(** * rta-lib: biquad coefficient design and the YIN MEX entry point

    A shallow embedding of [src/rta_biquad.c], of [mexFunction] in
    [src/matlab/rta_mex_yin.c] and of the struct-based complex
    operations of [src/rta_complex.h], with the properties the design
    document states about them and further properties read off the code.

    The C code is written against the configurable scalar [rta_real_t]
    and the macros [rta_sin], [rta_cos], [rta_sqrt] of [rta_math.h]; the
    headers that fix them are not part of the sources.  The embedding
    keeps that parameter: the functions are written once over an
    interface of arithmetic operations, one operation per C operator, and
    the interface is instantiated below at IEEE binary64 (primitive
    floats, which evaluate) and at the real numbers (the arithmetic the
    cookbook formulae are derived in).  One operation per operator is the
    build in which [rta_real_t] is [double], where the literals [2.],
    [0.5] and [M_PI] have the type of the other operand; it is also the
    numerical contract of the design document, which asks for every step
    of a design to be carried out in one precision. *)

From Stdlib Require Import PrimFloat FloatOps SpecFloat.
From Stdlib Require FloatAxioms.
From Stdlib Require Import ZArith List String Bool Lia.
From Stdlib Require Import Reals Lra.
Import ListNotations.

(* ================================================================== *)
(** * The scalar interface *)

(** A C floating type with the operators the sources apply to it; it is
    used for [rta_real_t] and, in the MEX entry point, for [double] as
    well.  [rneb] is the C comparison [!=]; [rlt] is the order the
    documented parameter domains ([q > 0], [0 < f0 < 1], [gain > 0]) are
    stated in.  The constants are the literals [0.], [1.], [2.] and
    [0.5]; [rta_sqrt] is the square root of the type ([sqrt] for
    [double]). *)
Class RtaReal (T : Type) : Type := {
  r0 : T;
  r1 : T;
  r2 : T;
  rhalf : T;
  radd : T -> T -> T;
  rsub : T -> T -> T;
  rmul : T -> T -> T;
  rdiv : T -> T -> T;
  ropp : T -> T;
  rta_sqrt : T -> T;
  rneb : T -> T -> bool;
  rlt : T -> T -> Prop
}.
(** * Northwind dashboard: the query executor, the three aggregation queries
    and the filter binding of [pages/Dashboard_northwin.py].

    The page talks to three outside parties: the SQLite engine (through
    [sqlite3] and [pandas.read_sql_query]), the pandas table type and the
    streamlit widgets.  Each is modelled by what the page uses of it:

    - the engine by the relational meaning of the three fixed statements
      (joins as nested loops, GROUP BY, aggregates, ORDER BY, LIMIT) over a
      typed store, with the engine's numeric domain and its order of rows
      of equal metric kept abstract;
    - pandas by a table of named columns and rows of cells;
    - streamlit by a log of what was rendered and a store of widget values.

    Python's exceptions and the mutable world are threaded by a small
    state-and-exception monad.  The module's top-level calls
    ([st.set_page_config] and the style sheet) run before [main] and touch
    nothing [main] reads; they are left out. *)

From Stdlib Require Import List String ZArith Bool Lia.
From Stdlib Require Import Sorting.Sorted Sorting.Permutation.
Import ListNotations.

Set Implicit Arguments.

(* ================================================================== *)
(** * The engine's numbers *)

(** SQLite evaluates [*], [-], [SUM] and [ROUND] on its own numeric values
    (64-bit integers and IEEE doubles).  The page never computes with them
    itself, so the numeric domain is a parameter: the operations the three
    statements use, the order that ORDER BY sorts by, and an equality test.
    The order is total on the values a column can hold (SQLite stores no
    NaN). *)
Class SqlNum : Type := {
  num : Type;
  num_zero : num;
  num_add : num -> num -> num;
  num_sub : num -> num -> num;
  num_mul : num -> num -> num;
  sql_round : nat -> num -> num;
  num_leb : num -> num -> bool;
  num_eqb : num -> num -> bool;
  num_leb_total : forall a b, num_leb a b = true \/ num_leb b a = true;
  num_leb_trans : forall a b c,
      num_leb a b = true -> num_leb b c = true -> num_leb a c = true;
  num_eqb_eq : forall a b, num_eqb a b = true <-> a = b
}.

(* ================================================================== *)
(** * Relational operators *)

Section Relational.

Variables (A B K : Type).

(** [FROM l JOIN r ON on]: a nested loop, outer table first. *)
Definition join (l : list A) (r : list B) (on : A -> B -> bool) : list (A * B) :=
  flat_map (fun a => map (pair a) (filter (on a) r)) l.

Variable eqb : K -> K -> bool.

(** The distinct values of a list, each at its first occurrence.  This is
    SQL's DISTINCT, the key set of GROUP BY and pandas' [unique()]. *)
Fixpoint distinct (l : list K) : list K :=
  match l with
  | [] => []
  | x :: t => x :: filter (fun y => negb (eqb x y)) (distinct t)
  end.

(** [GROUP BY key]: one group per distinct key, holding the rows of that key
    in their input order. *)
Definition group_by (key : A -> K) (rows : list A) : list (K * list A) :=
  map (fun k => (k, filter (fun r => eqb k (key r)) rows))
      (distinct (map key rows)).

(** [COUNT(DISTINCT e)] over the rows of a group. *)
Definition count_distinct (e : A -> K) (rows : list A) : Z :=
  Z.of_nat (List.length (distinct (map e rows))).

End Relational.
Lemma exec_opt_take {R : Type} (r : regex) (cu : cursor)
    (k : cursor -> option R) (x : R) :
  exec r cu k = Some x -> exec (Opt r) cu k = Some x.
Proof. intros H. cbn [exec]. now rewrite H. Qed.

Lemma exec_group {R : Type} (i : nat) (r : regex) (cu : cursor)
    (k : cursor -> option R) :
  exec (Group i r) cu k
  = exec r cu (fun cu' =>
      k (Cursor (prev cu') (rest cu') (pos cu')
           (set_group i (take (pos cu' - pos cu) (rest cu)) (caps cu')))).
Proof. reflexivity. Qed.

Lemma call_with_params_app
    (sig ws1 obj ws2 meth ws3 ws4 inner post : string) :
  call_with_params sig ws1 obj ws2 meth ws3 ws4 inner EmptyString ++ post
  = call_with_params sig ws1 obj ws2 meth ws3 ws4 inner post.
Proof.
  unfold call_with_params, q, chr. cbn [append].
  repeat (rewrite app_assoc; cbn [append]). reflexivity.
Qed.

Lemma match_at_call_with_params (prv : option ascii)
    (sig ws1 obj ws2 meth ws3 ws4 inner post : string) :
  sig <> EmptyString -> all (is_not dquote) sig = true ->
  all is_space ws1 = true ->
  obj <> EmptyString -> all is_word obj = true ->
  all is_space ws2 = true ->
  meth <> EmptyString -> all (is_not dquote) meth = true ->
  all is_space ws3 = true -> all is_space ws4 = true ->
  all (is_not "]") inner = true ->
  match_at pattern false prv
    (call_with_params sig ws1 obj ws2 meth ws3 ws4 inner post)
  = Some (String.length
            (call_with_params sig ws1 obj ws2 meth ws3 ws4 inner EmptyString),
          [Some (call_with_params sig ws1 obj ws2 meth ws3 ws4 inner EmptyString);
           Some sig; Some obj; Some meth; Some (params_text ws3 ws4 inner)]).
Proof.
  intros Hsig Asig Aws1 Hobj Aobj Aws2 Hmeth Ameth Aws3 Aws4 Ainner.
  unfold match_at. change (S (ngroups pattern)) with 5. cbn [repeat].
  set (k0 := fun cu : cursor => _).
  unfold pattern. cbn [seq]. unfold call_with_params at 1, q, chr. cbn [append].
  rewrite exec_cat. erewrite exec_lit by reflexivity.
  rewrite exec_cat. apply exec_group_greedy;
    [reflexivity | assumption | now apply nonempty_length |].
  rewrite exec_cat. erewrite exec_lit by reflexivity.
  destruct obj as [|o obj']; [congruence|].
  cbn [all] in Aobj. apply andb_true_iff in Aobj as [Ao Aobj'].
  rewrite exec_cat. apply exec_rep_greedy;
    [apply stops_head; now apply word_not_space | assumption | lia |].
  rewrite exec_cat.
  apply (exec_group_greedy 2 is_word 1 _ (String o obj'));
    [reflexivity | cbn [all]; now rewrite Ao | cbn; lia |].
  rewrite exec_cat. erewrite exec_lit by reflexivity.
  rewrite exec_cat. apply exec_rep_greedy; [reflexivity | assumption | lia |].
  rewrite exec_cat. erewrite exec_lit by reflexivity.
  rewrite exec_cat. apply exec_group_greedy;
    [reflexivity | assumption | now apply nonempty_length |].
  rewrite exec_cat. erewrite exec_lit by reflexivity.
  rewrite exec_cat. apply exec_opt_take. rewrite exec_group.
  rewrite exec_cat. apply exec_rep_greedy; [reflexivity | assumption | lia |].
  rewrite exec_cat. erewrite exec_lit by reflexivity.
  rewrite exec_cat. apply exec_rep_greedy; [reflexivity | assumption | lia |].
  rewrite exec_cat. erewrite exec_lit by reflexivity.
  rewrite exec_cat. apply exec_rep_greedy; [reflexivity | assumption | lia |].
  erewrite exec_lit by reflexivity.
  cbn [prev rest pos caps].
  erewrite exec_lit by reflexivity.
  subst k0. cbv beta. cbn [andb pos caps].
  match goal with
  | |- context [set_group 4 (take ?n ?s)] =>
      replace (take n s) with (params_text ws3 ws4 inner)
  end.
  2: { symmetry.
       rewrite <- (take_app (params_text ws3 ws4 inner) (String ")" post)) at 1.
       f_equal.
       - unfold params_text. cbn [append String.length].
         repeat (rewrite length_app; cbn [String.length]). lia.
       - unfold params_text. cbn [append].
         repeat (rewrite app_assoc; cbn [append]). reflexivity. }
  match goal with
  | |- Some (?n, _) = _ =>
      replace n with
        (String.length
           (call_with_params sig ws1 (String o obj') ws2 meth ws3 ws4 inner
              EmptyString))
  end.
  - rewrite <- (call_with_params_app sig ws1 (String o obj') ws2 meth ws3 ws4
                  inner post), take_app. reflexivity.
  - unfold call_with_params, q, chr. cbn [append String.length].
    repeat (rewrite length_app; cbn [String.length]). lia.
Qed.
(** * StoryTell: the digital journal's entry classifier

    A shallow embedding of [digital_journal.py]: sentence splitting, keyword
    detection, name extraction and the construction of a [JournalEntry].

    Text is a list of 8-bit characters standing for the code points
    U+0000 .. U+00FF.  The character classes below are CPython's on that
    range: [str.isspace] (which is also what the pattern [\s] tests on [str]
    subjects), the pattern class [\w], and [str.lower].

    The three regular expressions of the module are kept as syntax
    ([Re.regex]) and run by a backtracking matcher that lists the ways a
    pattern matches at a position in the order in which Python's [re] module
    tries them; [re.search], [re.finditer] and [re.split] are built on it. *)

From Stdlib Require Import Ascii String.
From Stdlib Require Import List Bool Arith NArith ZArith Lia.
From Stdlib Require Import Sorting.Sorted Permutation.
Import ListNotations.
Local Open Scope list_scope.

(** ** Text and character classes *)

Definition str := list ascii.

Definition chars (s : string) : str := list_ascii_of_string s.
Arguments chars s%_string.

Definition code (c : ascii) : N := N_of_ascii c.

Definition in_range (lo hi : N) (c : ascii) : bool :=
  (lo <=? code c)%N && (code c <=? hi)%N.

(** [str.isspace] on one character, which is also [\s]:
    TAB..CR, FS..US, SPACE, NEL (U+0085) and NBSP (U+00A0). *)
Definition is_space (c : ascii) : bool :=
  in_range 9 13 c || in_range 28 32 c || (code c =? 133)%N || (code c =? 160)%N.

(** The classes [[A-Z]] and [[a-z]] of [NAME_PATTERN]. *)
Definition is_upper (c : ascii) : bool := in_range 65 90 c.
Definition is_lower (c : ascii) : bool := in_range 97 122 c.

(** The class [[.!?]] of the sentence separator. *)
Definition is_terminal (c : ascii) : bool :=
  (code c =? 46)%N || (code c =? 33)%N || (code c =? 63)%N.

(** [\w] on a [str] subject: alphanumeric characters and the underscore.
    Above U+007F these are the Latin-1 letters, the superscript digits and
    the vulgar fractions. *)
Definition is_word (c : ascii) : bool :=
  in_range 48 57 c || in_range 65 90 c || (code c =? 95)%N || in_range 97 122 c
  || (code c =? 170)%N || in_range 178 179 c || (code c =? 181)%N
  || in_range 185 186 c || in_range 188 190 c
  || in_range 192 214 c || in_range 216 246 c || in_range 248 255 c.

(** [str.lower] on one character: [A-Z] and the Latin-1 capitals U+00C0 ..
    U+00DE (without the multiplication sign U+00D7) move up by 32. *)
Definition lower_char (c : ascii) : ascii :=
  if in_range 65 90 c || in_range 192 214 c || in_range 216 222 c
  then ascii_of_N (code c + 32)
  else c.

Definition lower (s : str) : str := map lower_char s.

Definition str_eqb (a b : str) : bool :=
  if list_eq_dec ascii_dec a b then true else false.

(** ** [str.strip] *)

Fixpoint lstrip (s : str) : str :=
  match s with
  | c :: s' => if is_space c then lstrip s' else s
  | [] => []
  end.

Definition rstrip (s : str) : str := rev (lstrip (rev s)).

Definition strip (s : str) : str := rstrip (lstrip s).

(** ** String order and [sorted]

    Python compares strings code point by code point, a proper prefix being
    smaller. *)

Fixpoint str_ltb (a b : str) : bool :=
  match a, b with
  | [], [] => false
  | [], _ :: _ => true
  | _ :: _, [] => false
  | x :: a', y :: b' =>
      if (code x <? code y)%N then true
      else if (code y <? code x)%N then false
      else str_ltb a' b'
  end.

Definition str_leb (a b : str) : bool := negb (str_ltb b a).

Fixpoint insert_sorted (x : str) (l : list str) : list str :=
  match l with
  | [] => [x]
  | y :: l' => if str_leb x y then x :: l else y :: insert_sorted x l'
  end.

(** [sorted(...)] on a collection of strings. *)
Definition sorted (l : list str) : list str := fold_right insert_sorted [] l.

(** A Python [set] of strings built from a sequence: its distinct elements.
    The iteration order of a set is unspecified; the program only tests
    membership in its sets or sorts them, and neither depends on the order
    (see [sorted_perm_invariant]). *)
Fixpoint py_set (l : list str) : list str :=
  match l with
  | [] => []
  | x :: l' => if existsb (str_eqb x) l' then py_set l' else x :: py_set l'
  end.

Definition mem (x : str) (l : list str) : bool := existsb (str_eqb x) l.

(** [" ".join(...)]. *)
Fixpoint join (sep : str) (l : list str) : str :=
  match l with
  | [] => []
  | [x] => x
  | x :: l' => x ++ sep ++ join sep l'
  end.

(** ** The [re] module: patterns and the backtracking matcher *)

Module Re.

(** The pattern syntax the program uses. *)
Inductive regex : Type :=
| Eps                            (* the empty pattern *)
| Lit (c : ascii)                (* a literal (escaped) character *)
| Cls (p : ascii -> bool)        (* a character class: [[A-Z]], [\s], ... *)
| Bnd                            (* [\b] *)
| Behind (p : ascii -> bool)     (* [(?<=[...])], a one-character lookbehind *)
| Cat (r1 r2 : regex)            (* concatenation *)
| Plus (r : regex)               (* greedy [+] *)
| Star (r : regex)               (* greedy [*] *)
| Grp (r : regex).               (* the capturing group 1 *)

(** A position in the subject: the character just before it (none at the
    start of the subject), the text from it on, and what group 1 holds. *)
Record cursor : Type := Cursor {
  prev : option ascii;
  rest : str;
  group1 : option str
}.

------------------------------

== THE TASK ==
Look through the entries and find each line that has the string "operations". Copy those lines.

== EXERCISE OUTPUT ==
    operations of [src/rta_complex.h], with the properties the design
    interface of arithmetic operations, one operation per C operator, and
    itself, so the numeric domain is a parameter: the operations the three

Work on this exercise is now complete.